Could you give the entries again, exactly as written?

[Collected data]
┌──
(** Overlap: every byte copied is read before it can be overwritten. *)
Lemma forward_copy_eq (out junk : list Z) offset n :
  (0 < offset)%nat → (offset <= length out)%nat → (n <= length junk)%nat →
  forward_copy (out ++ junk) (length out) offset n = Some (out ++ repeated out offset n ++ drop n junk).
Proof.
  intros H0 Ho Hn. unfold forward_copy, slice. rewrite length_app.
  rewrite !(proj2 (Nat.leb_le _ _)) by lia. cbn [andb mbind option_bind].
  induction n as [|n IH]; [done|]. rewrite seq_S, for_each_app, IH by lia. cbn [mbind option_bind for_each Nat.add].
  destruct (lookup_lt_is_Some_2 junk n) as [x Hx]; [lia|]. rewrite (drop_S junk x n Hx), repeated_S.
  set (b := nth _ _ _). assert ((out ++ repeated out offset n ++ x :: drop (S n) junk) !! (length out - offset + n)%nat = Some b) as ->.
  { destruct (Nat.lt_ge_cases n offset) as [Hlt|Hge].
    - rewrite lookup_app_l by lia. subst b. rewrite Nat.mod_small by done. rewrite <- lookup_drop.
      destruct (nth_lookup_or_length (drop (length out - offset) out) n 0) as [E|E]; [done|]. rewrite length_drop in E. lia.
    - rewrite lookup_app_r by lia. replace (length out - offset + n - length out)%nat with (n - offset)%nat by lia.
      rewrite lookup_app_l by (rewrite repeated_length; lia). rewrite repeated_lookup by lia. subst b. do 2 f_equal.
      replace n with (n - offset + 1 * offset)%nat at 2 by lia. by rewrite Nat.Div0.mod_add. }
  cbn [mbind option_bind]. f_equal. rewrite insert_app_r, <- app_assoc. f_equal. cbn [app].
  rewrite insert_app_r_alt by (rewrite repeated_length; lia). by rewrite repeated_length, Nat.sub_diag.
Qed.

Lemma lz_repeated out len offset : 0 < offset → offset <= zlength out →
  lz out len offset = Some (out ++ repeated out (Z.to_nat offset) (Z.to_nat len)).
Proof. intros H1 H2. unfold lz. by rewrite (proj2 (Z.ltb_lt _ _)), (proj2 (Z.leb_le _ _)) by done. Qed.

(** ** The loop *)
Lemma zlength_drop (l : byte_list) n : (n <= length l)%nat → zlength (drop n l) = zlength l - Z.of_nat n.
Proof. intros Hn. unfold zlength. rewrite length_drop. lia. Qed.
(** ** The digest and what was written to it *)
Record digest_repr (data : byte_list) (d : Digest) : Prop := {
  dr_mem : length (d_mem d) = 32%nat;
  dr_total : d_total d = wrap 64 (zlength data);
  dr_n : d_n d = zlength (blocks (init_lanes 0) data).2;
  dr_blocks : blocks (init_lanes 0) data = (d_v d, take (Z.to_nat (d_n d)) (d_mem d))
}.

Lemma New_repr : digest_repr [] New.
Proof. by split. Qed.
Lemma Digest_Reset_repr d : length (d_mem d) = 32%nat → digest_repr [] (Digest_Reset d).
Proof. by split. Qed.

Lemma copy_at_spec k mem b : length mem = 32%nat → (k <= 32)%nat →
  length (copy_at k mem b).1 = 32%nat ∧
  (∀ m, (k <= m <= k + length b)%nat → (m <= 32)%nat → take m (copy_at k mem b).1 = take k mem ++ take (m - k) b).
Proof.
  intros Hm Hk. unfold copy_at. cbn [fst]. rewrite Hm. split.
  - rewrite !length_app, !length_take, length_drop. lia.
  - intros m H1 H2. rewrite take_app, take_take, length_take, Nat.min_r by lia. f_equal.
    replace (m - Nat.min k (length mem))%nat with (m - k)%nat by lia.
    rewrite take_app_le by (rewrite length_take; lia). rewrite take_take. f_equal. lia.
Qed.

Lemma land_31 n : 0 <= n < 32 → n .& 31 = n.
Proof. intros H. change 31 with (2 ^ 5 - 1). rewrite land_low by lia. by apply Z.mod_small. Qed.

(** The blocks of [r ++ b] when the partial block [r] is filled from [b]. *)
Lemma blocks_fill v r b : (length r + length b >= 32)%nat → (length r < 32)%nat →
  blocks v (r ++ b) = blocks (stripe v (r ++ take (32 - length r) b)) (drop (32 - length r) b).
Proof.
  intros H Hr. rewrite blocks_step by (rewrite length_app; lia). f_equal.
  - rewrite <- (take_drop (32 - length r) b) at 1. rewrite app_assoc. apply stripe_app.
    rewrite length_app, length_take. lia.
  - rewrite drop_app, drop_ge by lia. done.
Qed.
└──
◆ Result of this exercise
(** Overlap: every byte copied is read before it can be overwritten. *)
Lemma forward_copy_eq (out junk : list Z) offset n :
  (0 < offset)%nat → (offset <= length out)%nat → (n <= length junk)%nat →
  forward_copy (out ++ junk) (length out) offset n = Some (out ++ repeated out offset n ++ drop n junk).
Proof.
  intros H0 Ho Hn. unfold forward_copy, slice. rewrite length_app.
  rewrite !(proj2 (Nat.leb_le _ _)) by lia. cbn [andb mbind option_bind].
  induction n as [|n IH]; [done|]. rewrite seq_S, for_each_app, IH by lia. cbn [mbind option_bind for_each Nat.add].
  destruct (lookup_lt_is_Some_2 junk n) as [x Hx]; [lia|]. rewrite (drop_S junk x n Hx), repeated_S.
  set (b := nth _ _ _). assert ((out ++ repeated out offset n ++ x :: drop (S n) junk) !! (length out - offset + n)%nat = Some b) as ->.
  { destruct (Nat.lt_ge_cases n offset) as [Hlt|Hge].
    - rewrite lookup_app_l by lia. subst b. rewrite Nat.mod_small by done. rewrite <- lookup_drop.
      destruct (nth_lookup_or_length (drop (length out - offset) out) n 0) as [E|E]; [done|]. rewrite length_drop in E. lia.
    - rewrite lookup_app_r by lia. replace (length out - offset + n - length out)%nat with (n - offset)%nat by lia.
      rewrite lookup_app_l by (rewrite repeated_length; lia). rewrite repeated_lookup by lia. subst b. do 2 f_equal.
      replace n with (n - offset + 1 * offset)%nat at 2 by lia. by rewrite Nat.Div0.mod_add. }
  cbn [mbind option_bind]. f_equal. rewrite insert_app_r, <- app_assoc. f_equal. cbn [app].
  rewrite insert_app_r_alt by (rewrite repeated_length; lia). by rewrite repeated_length, Nat.sub_diag.
Qed.

Lemma lz_repeated out len offset : 0 < offset → offset <= zlength out →
  lz out len offset = Some (out ++ repeated out (Z.to_nat offset) (Z.to_nat len)).
Proof. intros H1 H2. unfold lz. by rewrite (proj2 (Z.ltb_lt _ _)), (proj2 (Z.leb_le _ _)) by done. Qed.

(** ** The loop *)
Lemma zlength_drop (l : byte_list) n : (n <= length l)%nat → zlength (drop n l) = zlength l - Z.of_nat n.
Proof. intros Hn. unfold zlength. rewrite length_drop. lia. Qed.
(** ** The digest and what was written to it *)
Record digest_repr (data : byte_list) (d : Digest) : Prop := {
  dr_mem : length (d_mem d) = 32%nat;
  dr_total : d_total d = wrap 64 (zlength data);
  dr_n : d_n d = zlength (blocks (init_lanes 0) data).2;
  dr_blocks : blocks (init_lanes 0) data = (d_v d, take (Z.to_nat (d_n d)) (d_mem d))
}.

Lemma New_repr : digest_repr [] New.
Proof. by split. Qed.
Lemma Digest_Reset_repr d : length (d_mem d) = 32%nat → digest_repr [] (Digest_Reset d).
Proof. by split. Qed.

Lemma copy_at_spec k mem b : length mem = 32%nat → (k <= 32)%nat →
  length (copy_at k mem b).1 = 32%nat ∧
  (∀ m, (k <= m <= k + length b)%nat → (m <= 32)%nat → take m (copy_at k mem b).1 = take k mem ++ take (m - k) b).
Proof.
  intros Hm Hk. unfold copy_at. cbn [fst]. rewrite Hm. split.
  - rewrite !length_app, !length_take, length_drop. lia.
  - intros m H1 H2. rewrite take_app, take_take, length_take, Nat.min_r by lia. f_equal.
    replace (m - Nat.min k (length mem))%nat with (m - k)%nat by lia.
    rewrite take_app_le by (rewrite length_take; lia). rewrite take_take. f_equal. lia.
Qed.

Lemma land_31 n : 0 <= n < 32 → n .& 31 = n.
Proof. intros H. change 31 with (2 ^ 5 - 1). rewrite land_low by lia. by apply Z.mod_small. Qed.

(** The blocks of [r ++ b] when the partial block [r] is filled from [b]. *)
Lemma blocks_fill v r b : (length r + length b >= 32)%nat → (length r < 32)%nat →
  blocks v (r ++ b) = blocks (stripe v (r ++ take (32 - length r) b)) (drop (32 - length r) b).
Proof.
  intros H Hr. rewrite blocks_step by (rewrite length_app; lia). f_equal.
  - rewrite <- (take_drop (32 - length r) b) at 1. rewrite app_assoc. apply stripe_app.
    rewrite length_app, length_take. lia.
  - rewrite drop_app, drop_ge by lia. done.
Qed.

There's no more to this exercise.